[The problem]: Take the data and return it in full. Change nothing.

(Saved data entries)
# # #
(** A call that builds its answer. *)
Definition made (id : string) (w : world R (mclass O)) (r : exn + nat) (w' : world R (mclass O)) : Prop :=
  concerns id w r w' /\ forall a, r = inr a -> a = length (c_objects (w_obj w)).

Lemma made_grown id w e w' :
  c_instances (w_obj w') = c_instances (w_obj w) -> extends (w_obj w) (w_obj w') -> made id w (inl e) w'.
Proof. intros Ei He. split; [by apply concerns_grown|done]. Qed.

Lemma made_concerns id m w : wp m (made id w) w -> wp m (concerns id w) w.
Proof. by intros [? _]. Qed.

(** A new instance, a step that leaves the cache alone, the entry, and the
    rest of the call. *)
Lemma installed id (m : py R (mclass O) nat) (step : nat -> py R (mclass O) unit) (rest : nat -> py R (mclass O) nat) w :
  builds id m -> (forall a, grows (step a)) -> (forall a, grows (rest a)) ->
  (forall a w', match fst (rest a w') with inr b => b = a | inl _ => True end) ->
  wp (a ← m; _ ← step a; _ ← remember id a; rest a) (made id w) w.
Proof.
  intros Hm Hs Hg Hr. apply wp_bind. eapply wp_mono; [apply Hm|]. intros r1 w1 (I1 & X1 & B1).
  destruct r1 as [e|a]; [by apply made_grown|]. destruct (B1 a eq_refl) as (Ea & o & Ho & Hc). clear B1.
  apply wp_bind. unfold wp at 1. destruct (Hs a w1) as [I2 X2]. destruct (step a w1) as [[e|[]] w2]; cbn [fst snd] in *.
  { apply made_grown; [congruence|by etrans]. }
  apply wp_bind, wp_modify. set (w3 := set_obj _ w2).
  destruct (Hg a w3) as [I4 X4]. specialize (Hr a w3). unfold wp. destruct (rest a w3) as [r4 w4]. cbn [fst snd] in *.
  destruct (X2 a o Ho) as (o2 & Ho2 & E2).
  assert (I3 : c_instances (w_obj w3) = <[id := a]> (c_instances (w_obj w))) by (cbn; congruence).
  assert (X3 : extends (w_obj w) (w_obj w3)) by (etrans; [exact X1|exact X2]).
  split; [|intros b ->; congruence].
  split.
  - intros Hn. eapply named_extends; [|exact X4|exact I4]. intros id' a'. rewrite I3.
    destruct (decide (id' = id)) as [->|Hne].
    + rewrite lookup_insert_eq. intros [= <-]. exists o2. split; [done|]. unfold called in *. congruence.
    + rewrite lookup_insert_ne by done. intros Ha'. destruct (Hn _ _ Ha') as (o' & Ho' & Hc').
      destruct (X3 a' o' Ho') as (o3 & Ho3 & E3). exists o3. split; [done|]. unfold called in *. congruence.
  - by etrans.
  - intros id' Hne. by rewrite I4, I3, lookup_insert_ne.
  - intros b ->. rewrite I4, I3, Hr. apply lookup_insert_eq.
  - right. rewrite I4, I3, lookup_insert_eq. congruence.
Qed.

Lemma grows_version a (raw : option string) :
  grows (match raw with
         | Some v => version ← of_sum (parse_version v); on a (modify (with_base (set_version version)))
         | None => skip
         end).
Proof.
  destruct raw as [v|]; [|by apply grows_obj]. apply grows_bind; [apply grows_obj; intros w; by destruct (parse_version v)|].
  intros n. apply grows_on. intros id w Hw. unfold called in *. cbn. rewrite base_of_with. exact Hw.
Qed.

Lemma keeps_base (f : base -> base) id :
  (forall b, b_id (f b) = b_id b) -> keeps (called id) (modify (R := R) (with_base f)).
Proof. intros Hf w Hw. unfold called in *. cbn. by rewrite base_of_with, Hf. Qed.

Lemma keeps_persist id : keeps (called id) persist_config.
Proof.
  apply keeps_bind; [by apply keeps_obj|]. intros o. apply keeps_bind; [apply keeps_obj, trip_obj|]. intros _.
  apply keeps_bind; [apply keeps_obj, trip_obj|]. intros n. by apply keeps_base.
Qed.

Lemma bind_step {A B C} (m : py R (mclass O) A) (c : py R (mclass O) B) (f : A -> B -> py R (mclass O) unit)
    (k : A -> py R (mclass O) C) w :
  (a ← m; b ← c; _ ← f a b; k a) w = (a ← m; _ ← (b ← c; f a b); k a) w.
Proof. rewrite !bind_eq. destruct (m w) as [[e|a] w1]; [done|]. rewrite !bind_eq. by destruct (c w1) as [[e|b] w2]. Qed.

(** A retrieval from the answer of the registry on. *)
Lemma install_versioned id (m : py R (mclass O) nat) w :
  builds id m ->
  wp (a ← m; raw ← command (HGET version_key id);
      _ ← match raw with
          | Some v => version ← of_sum (parse_version v); on a (modify (with_base (set_version version)))
          | None => skip
          end;
      _ ← remember id a; mret a) (made id w) w.
Proof.
  intros Hm. unfold wp. rewrite bind_step. apply installed; [done| | |done].
  - intros a. apply grows_bind; [apply grows_obj, command_obj|]. intros raw. apply grows_version.
  - intros a. by apply grows_obj.
Qed.

Lemma hydrate_made id raw w : wp (hydrate id raw) (made id w) w.
Proof.
  unfold hydrate. destruct raw as [raw|]; [|by apply made_grown].
  apply wp_bind. unfold of_sum at 1. apply wp_of_sum. destruct (parse_raw_config raw) as [e|kw]; [by apply made_grown|].
  apply install_versioned, builds_sync.
Qed.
# # #
[Response area]:
(** A call that builds its answer. *)
Definition made (id : string) (w : world R (mclass O)) (r : exn + nat) (w' : world R (mclass O)) : Prop :=
  concerns id w r w' /\ forall a, r = inr a -> a = length (c_objects (w_obj w)).

Lemma made_grown id w e w' :
  c_instances (w_obj w') = c_instances (w_obj w) -> extends (w_obj w) (w_obj w') -> made id w (inl e) w'.
Proof. intros Ei He. split; [by apply concerns_grown|done]. Qed.

Lemma made_concerns id m w : wp m (made id w) w -> wp m (concerns id w) w.
Proof. by intros [? _]. Qed.

(** A new instance, a step that leaves the cache alone, the entry, and the
    rest of the call. *)
Lemma installed id (m : py R (mclass O) nat) (step : nat -> py R (mclass O) unit) (rest : nat -> py R (mclass O) nat) w :
  builds id m -> (forall a, grows (step a)) -> (forall a, grows (rest a)) ->
  (forall a w', match fst (rest a w') with inr b => b = a | inl _ => True end) ->
  wp (a ← m; _ ← step a; _ ← remember id a; rest a) (made id w) w.
Proof.
  intros Hm Hs Hg Hr. apply wp_bind. eapply wp_mono; [apply Hm|]. intros r1 w1 (I1 & X1 & B1).
  destruct r1 as [e|a]; [by apply made_grown|]. destruct (B1 a eq_refl) as (Ea & o & Ho & Hc). clear B1.
  apply wp_bind. unfold wp at 1. destruct (Hs a w1) as [I2 X2]. destruct (step a w1) as [[e|[]] w2]; cbn [fst snd] in *.
  { apply made_grown; [congruence|by etrans]. }
  apply wp_bind, wp_modify. set (w3 := set_obj _ w2).
  destruct (Hg a w3) as [I4 X4]. specialize (Hr a w3). unfold wp. destruct (rest a w3) as [r4 w4]. cbn [fst snd] in *.
  destruct (X2 a o Ho) as (o2 & Ho2 & E2).
  assert (I3 : c_instances (w_obj w3) = <[id := a]> (c_instances (w_obj w))) by (cbn; congruence).
  assert (X3 : extends (w_obj w) (w_obj w3)) by (etrans; [exact X1|exact X2]).
  split; [|intros b ->; congruence].
  split.
  - intros Hn. eapply named_extends; [|exact X4|exact I4]. intros id' a'. rewrite I3.
    destruct (decide (id' = id)) as [->|Hne].
    + rewrite lookup_insert_eq. intros [= <-]. exists o2. split; [done|]. unfold called in *. congruence.
    + rewrite lookup_insert_ne by done. intros Ha'. destruct (Hn _ _ Ha') as (o' & Ho' & Hc').
      destruct (X3 a' o' Ho') as (o3 & Ho3 & E3). exists o3. split; [done|]. unfold called in *. congruence.
  - by etrans.
  - intros id' Hne. by rewrite I4, I3, lookup_insert_ne.
  - intros b ->. rewrite I4, I3, Hr. apply lookup_insert_eq.
  - right. rewrite I4, I3, lookup_insert_eq. congruence.
Qed.

Lemma grows_version a (raw : option string) :
  grows (match raw with
         | Some v => version ← of_sum (parse_version v); on a (modify (with_base (set_version version)))
         | None => skip
         end).
Proof.
  destruct raw as [v|]; [|by apply grows_obj]. apply grows_bind; [apply grows_obj; intros w; by destruct (parse_version v)|].
  intros n. apply grows_on. intros id w Hw. unfold called in *. cbn. rewrite base_of_with. exact Hw.
Qed.

Lemma keeps_base (f : base -> base) id :
  (forall b, b_id (f b) = b_id b) -> keeps (called id) (modify (R := R) (with_base f)).
Proof. intros Hf w Hw. unfold called in *. cbn. by rewrite base_of_with, Hf. Qed.

Lemma keeps_persist id : keeps (called id) persist_config.
Proof.
  apply keeps_bind; [by apply keeps_obj|]. intros o. apply keeps_bind; [apply keeps_obj, trip_obj|]. intros _.
  apply keeps_bind; [apply keeps_obj, trip_obj|]. intros n. by apply keeps_base.
Qed.

Lemma bind_step {A B C} (m : py R (mclass O) A) (c : py R (mclass O) B) (f : A -> B -> py R (mclass O) unit)
    (k : A -> py R (mclass O) C) w :
  (a ← m; b ← c; _ ← f a b; k a) w = (a ← m; _ ← (b ← c; f a b); k a) w.
Proof. rewrite !bind_eq. destruct (m w) as [[e|a] w1]; [done|]. rewrite !bind_eq. by destruct (c w1) as [[e|b] w2]. Qed.

(** A retrieval from the answer of the registry on. *)
Lemma install_versioned id (m : py R (mclass O) nat) w :
  builds id m ->
  wp (a ← m; raw ← command (HGET version_key id);
      _ ← match raw with
          | Some v => version ← of_sum (parse_version v); on a (modify (with_base (set_version version)))
          | None => skip
          end;
      _ ← remember id a; mret a) (made id w) w.
Proof.
  intros Hm. unfold wp. rewrite bind_step. apply installed; [done| | |done].
  - intros a. apply grows_bind; [apply grows_obj, command_obj|]. intros raw. apply grows_version.
  - intros a. by apply grows_obj.
Qed.

Lemma hydrate_made id raw w : wp (hydrate id raw) (made id w) w.
Proof.
  unfold hydrate. destruct raw as [raw|]; [|by apply made_grown].
  apply wp_bind. unfold of_sum at 1. apply wp_of_sum. destruct (parse_raw_config raw) as [e|kw]; [by apply made_grown|].
  apply install_versioned, builds_sync.
Qed.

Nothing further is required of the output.